Veleni in Tribunale a Trieste, il Csm punisce il pm Frezza
TRIESTE La sezione disciplinare del Consiglio superiore della magistratura ha condannato alla censura e al trasferimento d’ufficio alla procura di Treviso il pm triestino Federico Frezza. Al magistrato è stato contestato di aver usato, durante una conversazione con un giornalista, «toni irridenti» nei confronti del procuratore capo Carlo Mastelloni e del procuratore generale della Corte d’Appello di Trieste, accusandoli di «emanare disposizioni solo per dimostrare di esistere».
Per questo, oltre che per aver espresso giudizi offensivi sul capo della sezione locale della Dia, il tenente colonnello della Finanza Giacomo Moroso, è arrivata la misura del Csm. Il dispositivo, firmato dal presidente della Sezione disciplinare Giovanni Legnini, sostiene che Frezza avrebbe commesso un illecito disciplinare perché ha tenuto «un comportamento gravemente scorretto nei confronti di Moroso, come detto capo sezione di Trieste della Dia»: «Conversando in auto con l'assistente capo della polizia di Stato Stefano Parovel - scrive il Csm - esprimeva giudizi offensivi» nei confronti del militare, «da lui descritto come persona che non aveva mai concluso niente durante la sua permanenza in Trieste, che scriveva come un alunno della quinta elementare e col quale avrebbe preferito non continuare a lavorare».
Un altro illecito, poi, Frezza l’avrebbe commesso nei confronti del procuratore Mastelloni e dell’allora procuratore generale. Si legge ancora nel dispositivo: «Egli infatti», nel corso di una conversazione telefonica con il giornalista del Piccolo Corrado Barbacini, «usava toni irridenti all'indirizzo dei predetti, che a suo dire emanavano disposizioni solo per dimostrare di esistere e mettersi al riparo dai problemi».
Non si tratta del primo trasferimento dalla sede triestina legata a questo caso. I primi erano stati il capitano dei carabinieri Fabio Pasquariello e il capo della Mobile, Roberto Giacomelli. I due erano stati colpiti due anni fa dagli avvisi di garanzia spediti da Mastelloni con l’ipotesi di reato di rivelazioni di segreto d’ufficio, in altre parole fuga di notizie. I due militari erano stati accusati di essere degli “informatori” del cronista di giudiziaria del Piccolo Corrado Barbacini. Entrambi erano stati trasferiti a Udine. Un altro avviso era arrivato al comandante del reparto operativo dei carabinieri Antonio Garritani, poi promosso e quindi trasferito a un incarico al Servizio centrale operativo di Roma. Il quarto a essere raggiunto dagli avvisi era stato proprio Frezza, accusato di fornire notizie a Barbacini, indagato pure lui.

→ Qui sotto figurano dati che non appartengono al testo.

(** The world after an interaction key releases a locked pause. *)
Definition releasedWorld (w : World) (outcome : Promise) : World :=
  mkWorld (settings w)
    (mkState (enabled (state w)) false false None
             (lastSubText (state w)) (uiHiddenRestored w))
    (currentPlatform w)
    (match outcome with Fulfilled => false | Rejected => video_paused w end)
    (withoutHandle (timerId (state w)) (timers w))
    (next_timer w) (armed w)
    (if hide_subs (settings w) then PlHiddenSub else subs w)
    (wrapperRestored w)
    (osd_text w) (osd_visible w) (osd_hideTimer w) (mouseTimer w)
    ((trace w ++ [KeySwallowed]) ++ [VideoPlay]).

(** The world after the toggle chord switches the script off during an
    auto-pause. *)
Definition switchedOffWorld (w : World) (outcome : Promise) : World :=
  mkWorld (settings w)
    (mkState false false false None (lastSubText (state w)) (uiHiddenRestored w))
    (currentPlatform w)
    (match outcome with Fulfilled => false | Rejected => video_paused w end)
    (withoutHandle (timerId (state w))
       (withoutHandle (osd_hideTimer w) (timers w) ++ [osdTimer w]))
    (Pos.succ (next_timer w)) (armed w ++ [osdTimer w])
    PlShowSub (wrapperRestored w)
    (Some "Primed Listening: OFF") true (Some (next_timer w)) (mouseTimer w)
    ((trace w ++ [Notify "Primed Listening: OFF"]) ++ [VideoPlay]).
(** The listing world, asked without depot paths: its workspace definition
    shows no view, so the warning is printed and the queries carry no path. *)
Lemma successful_report_runs_these_commands_witness :
  exists t',
    snd (generate_raw_report listing_world (str "alice") (str "ws") (str "perforce:1666")
           (str "2024-01-01") (Some (str "2024-01-31")) None [])
    = [Run (p4 (str "alice") (str "ws") (str "perforce:1666")
              [str "client"; str "-o"; str "ws"]);
       Stderr (str "Warning: Could not determine depot paths from workspace, using all depots");
       Run (p4 (str "alice") (str "ws") (str "perforce:1666")
              [str "changes"; str "-l"; str "-u"; str "alice"; str "-s"; str "pending"]);
       Run (p4 (str "alice") (str "ws") (str "perforce:1666")
              [str "changes"; str "-u"; str "alice"; str "-s"; str "submitted";
               str "@2024/01/01,@2024/01/31"]);
       Run (p4 (str "alice") (str "ws") (str "perforce:1666")
              [str "changes"; str "-l"; str "-u"; str "alice"; str "-s"; str "submitted";
               str "@2024/01/01,@2024/01/31"])] ++ t'.
Proof.
  destruct (successful_report_runs_these_commands listing_world (str "alice") (str "ws")
              (str "perforce:1666") (str "2024-01-01") (Some (str "2024-01-31")) None [])
    as (client_output & [p (Hp & _ & Hout)] & H).
  - intros t' cmd. eexists. split; reflexivity.
  - injection Hp as <-. cbn [stdout] in Hout. subst client_output.
    eexists. rewrite H. vm_compute. reflexivity.
Defined.
(** [pid_and_alive] as the first probe of a command sees it. *)
Lemma first_probe (s : Store) (w : World) :
  tick w = 1%nat -> store w = s ->
  pid_and_alive (pid_rec s) env w
  = (observed_live env s,
     if truthy_pid (pid_rec s)
     then {| store := others env 1 s; tick := 2;
             calls := CIsAlive (the_pid (pid_rec s)) (observed_live env s) :: calls w |}
     else w).
Proof.
  intros Ht Hs. unfold pid_and_alive, observed_live.
  destruct (pid_rec s) as [p|]; [|reflexivity].
  destruct (truthy_pid (Some p)); [|reflexivity].
  unfold is_alive, port. rewrite Ht, Hs. reflexivity.
Qed.

(** X10. [status()] is read-only in every state: it returns normally
    without a call that changes the State Store, and it reports Running,
    with the recorded PID, exactly when that PID is non-zero and the probe
    finds it alive; otherwise it reports Not running. *)
Theorem status_is_read_only (s : Store) :
  fst (status env (init s)) = Returned /\
  untouched env s (snd (status env (init s))) /\
  hd_error (calls (snd (status env (init s))))
  = Some (CPrint (if observed_live env s then MsgRunning (the_pid (pid_rec s))
                  else MsgNotRunning)).
Proof.
  assert (E : status env (init s)
              = (Returned,
                 if observed_live env s then
                   {| store := others env 3 (others env 2 (others env 1 s));
                      tick := 4;
                      calls := [CPrint (MsgRunning (the_pid (pid_rec s)));
                                CStateDir;
                                CIsAlive (the_pid (pid_rec s)) true;
                                CReadPid (pid_rec s)] |}
                 else if truthy_pid (pid_rec s) then
                   {| store := others env 2 (others env 1 s); tick := 3;
                      calls := [CPrint MsgNotRunning;
                                CIsAlive (the_pid (pid_rec s)) false;
                                CReadPid (pid_rec s)] |}
                 else
                   {| store := others env 1 s; tick := 2;
                      calls := [CPrint MsgNotRunning;
                                CReadPid (pid_rec s)] |})).
  { unfold status, seq. unfold read_pid at 1. unfold port, init.
    cbn [store tick calls others].
    rewrite (first_probe s) by reflexivity.
    destruct (observed_live env s) eqn:L.
    - unfold observed_live in L. apply andb_true_iff in L.
      destruct L as [L _]. rewrite L. reflexivity.
    - destruct (truthy_pid (pid_rec s)); reflexivity. }
  rewrite E. cbn [fst snd].
  destruct (observed_live env s); [|destruct (truthy_pid (pid_rec s))];
    repeat split.
Qed.
(** Where frame [i] starts in the frame store, and the size of the store. *)
Definition frame_base (i : nat) : Z := fold_right Z.add 0 (take i glVidFrameLen).
Definition store_size : Z := fold_right Z.add 0 glVidFrameLen.

(** A payload copy lands behind the header and inside the DMA buffer. *)
Definition copy_fits_buffer (r : Z * Z * Z) : Prop :=
  fst (fst r) = CY_FX_UVC_MAX_HEADER /\
  0 <= snd r /\
  fst (fst r) + snd r <= CY_FX_UVC_STREAM_BUF_SIZE.

(** A payload copy reads inside the frame store. *)
Definition copy_in_store (r : Z * Z * Z) : Prop :=
  0 <= snd (fst r) /\ snd (fst r) + snd r <= store_size.

(** A commit holds at least the header and at most a buffer. *)
Definition commit_fits_buffer (c : Z * bool) : Prop :=
  CY_FX_UVC_MAX_HEADER <= fst c <= CY_FX_UVC_STREAM_BUF_SIZE.

(** The cursor of the producer points into the frame table and into the
    frame it names, whose bytes start at [frameStart]. *)
Definition cursor_ok (l : Locals) : Prop :=
  0 <= frameIndex l < CY_FX_UVC_MAX_VID_FRAMES /\
  frameStart l = frame_base (Z.to_nat (frameIndex l)) /\
  exists len,
    glVidFrameLen !! Z.to_nat (frameIndex l) = Some len /\
    0 <= frameOffset l <= len.

(** A header that differs from [hdr0] in its bit-field byte only, which is
    the default byte with the frame id as it is or toggled. *)
Definition header_shape (hdr0 hdr : list Z) : Prop :=
  exists b,
    hdr = <[1%nat := b]> hdr0 /\
    (b = u8 CY_FX_UVC_HEADER_DEFAULT_BFH \/
     b = Z.lxor (u8 CY_FX_UVC_HEADER_DEFAULT_BFH) (u8 CY_FX_UVC_HEADER_FRAME_ID)).

Definition thread_ok (t : Thread) : Prop :=
  match pc t with
  | PcWhile => cursor_ok (locals t)
  | PcFault => False
  | _ => True
  end.

End Bounds.

(** A run of the scenario in which the commit of the third pass fails
    while the stream is stopped, and the stream is started again. *)
Definition stop_and_restart : list Env :=
  [env_ok CY_U3P_HIGH_SPEED 0;
   env_ok CY_U3P_HIGH_SPEED 0x404E2000;
   env_ok CY_U3P_HIGH_SPEED 0x40000000;
   mkEnv true 0 (repeat 0 1012) CY_U3P_HIGH_SPEED 0x47 0;
   mkEnv false 0 [] CY_U3P_HIGH_SPEED 0 0;
   env_ok CY_U3P_SUPER_SPEED 0;
   env_ok CY_U3P_SUPER_SPEED 0;
   env_ok CY_U3P_SUPER_SPEED 0].

(** ** The stream controller (lines 213-353)

    [CyFxUVCApplnStart], [CyFxUVCApplnStop] and the USB event callback
    that calls them. The calls into the USB and DMA libraries are recorded
    in order, together with the stores to [glIsApplnActive]; the results
    of the calls whose status the code checks are answers of the
    surroundings. *)

Inductive CyU3PUsbEpType_t : Type :=
| CY_U3P_USB_EP_CONTROL
| CY_U3P_USB_EP_ISO
| CY_U3P_USB_EP_BULK
| CY_U3P_USB_EP_INTR.

Record CyU3PEpConfig_t : Type := mkEpConfig {
  enable : bool;
  epType : CyU3PUsbEpType_t;
  streams : Z;
  pcktSize : Z;
  burstLen : Z;
  isoPkts : Z
}.

Inductive CyU3PDmaSocketId_t : Type :=
| CY_U3P_CPU_SOCKET_PROD
| SocketId (id : Z).

Inductive CyU3PDmaMode_t : Type :=
| CY_U3P_DMA_MODE_BYTE
| CY_U3P_DMA_MODE_BUFFER.

Inductive DmaCallback : Type :=
| CbCyFxUVCAppDmaCallback.

Record CyU3PDmaChannelConfig_t : Type := mkDmaConfig {
  dma_size : Z;
  dma_count : Z;
  prodSckId : CyU3PDmaSocketId_t;
  consSckId : CyU3PDmaSocketId_t;
  prodAvailCount : Z;
  prodHeader : Z;
  prodFooter : Z;
  consHeader : Z;
  dmaMode : CyU3PDmaMode_t;
  notification : CyU3PDmaCbType_t;
  cb : DmaCallback
}.

Inductive Action : Type :=
| ActSetEpConfig (ep : Z) (cfg : CyU3PEpConfig_t)
| ActDmaChannelCreate (cfg : CyU3PDmaChannelConfig_t) (st : Z)
| ActUsbFlushEp (ep : Z)
| ActDmaChannelSetXfer (count : Z)
| ActDmaChannelDestroy
| ActStoreActive (b : bool)
| ActDebugPrint (priority : Z)
| ActUsbAckSetup
| ActUsbStall (ep : Z) (stall toggle : bool)
| ActUsbSendEP0Data (count : Z) (data : list Z)
| ActUsbGetEP0Data (count : Z)
| ActUsbLPMDisable.

Inductive CyU3PUsbEventType_t : Type :=
| CY_U3P_USB_EVENT_CONNECT
| CY_U3P_USB_EVENT_DISCONNECT
| CY_U3P_USB_EVENT_SUSPEND
| CY_U3P_USB_EVENT_RESUME
| CY_U3P_USB_EVENT_RESET
| CY_U3P_USB_EVENT_SETCONF
| CY_U3P_USB_EVENT_SPEED
| CY_U3P_USB_EVENT_SETINTF
| CY_U3P_USB_EVENT_SET_SEL
| CY_U3P_USB_EVENT_SOF_ITP
| CY_U3P_USB_EVENT_EP0_STAT_CPLT
| CY_U3P_USB_EVENT_VBUS_VALID
| CY_U3P_USB_EVENT_VBUS_REMOVED.

(** Globals of the controller. *)
Record App : Type := mkApp {
  glIsApplnActive : bool;
  glIsDevConfigured : bool;
  uvcVideoEpCfg : CyU3PEpConfig_t
}.

(** What the surroundings answer to a start: the speed and the results
    of the three calls whose status is checked. *)
Record StartEnv : Type := mkStartEnv {
  start_speed : CyU3PUSBSpeed_t;
  start_setep : Z;
  start_create : Z;
  start_setxfer : Z
}.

A svelare i contatti fra il giornalista e Frezza alcune intercettazioni telefoniche disposte dal procuratore capo e dal sostituto Antonio Miggiani. Per ragioni di competenza territoriale sugli uffici giudiziari triestini, l'avviso nei confronti di Frezza era stato firmato dalla collega Rossella Poggioli della procura di Bologna. Il caso era stato poi archiviato dal gip. Al centro della vicenda le informazioni fornite da Frezza date su diversi casi di cronaca, come un accoltellamento in via Alpi Giulie. Da subito il pm aveva dichiarato che si trattava di notizie «non coperte da segreto, in quanto già note agli indagati».
«Per esempio si parla di un sequestro già eseguito - aveva detto Frezza -. Spiegherò (ndr, alla collega di Bologna) questo aspetto che è decisivo. E spiegherò, a dimostrazione della mia condotta trasparente, anche che nel caso della donna accoltellata sono stato io in qualità di procuratore facente funzioni a inviare una nota ufficiale alla stampa».
Nel frattempo però è approdato al banco del Consiglio superiore della magistratura il plico contenente gli elementi che hanno portato alla sanzione disciplinare nei confronti del pubblico ministero triestino.
Un procedimento che è culminato in un trasferimento inaspettato, visto il ruolo di primo piano avuto dal pm Frezza nelle vicende giudiziarie degli scorsi anni in tutto il Fvg. Le indagini del procuratore Mastelloni sulle fughe di notizie dalle forze dell’ordine e dalle istituzioni triestine sono state di grande impatto sulla realtà della Giustizia triestina negli scorsi anni, e hanno modificato a fondo la geografia dei volti degli operatori della sicurezza nel territorio provinciale. Nessuno dei protagonisti della vicenda ha voluto rilasciare dichiarazioni sul clamoroso epilogo.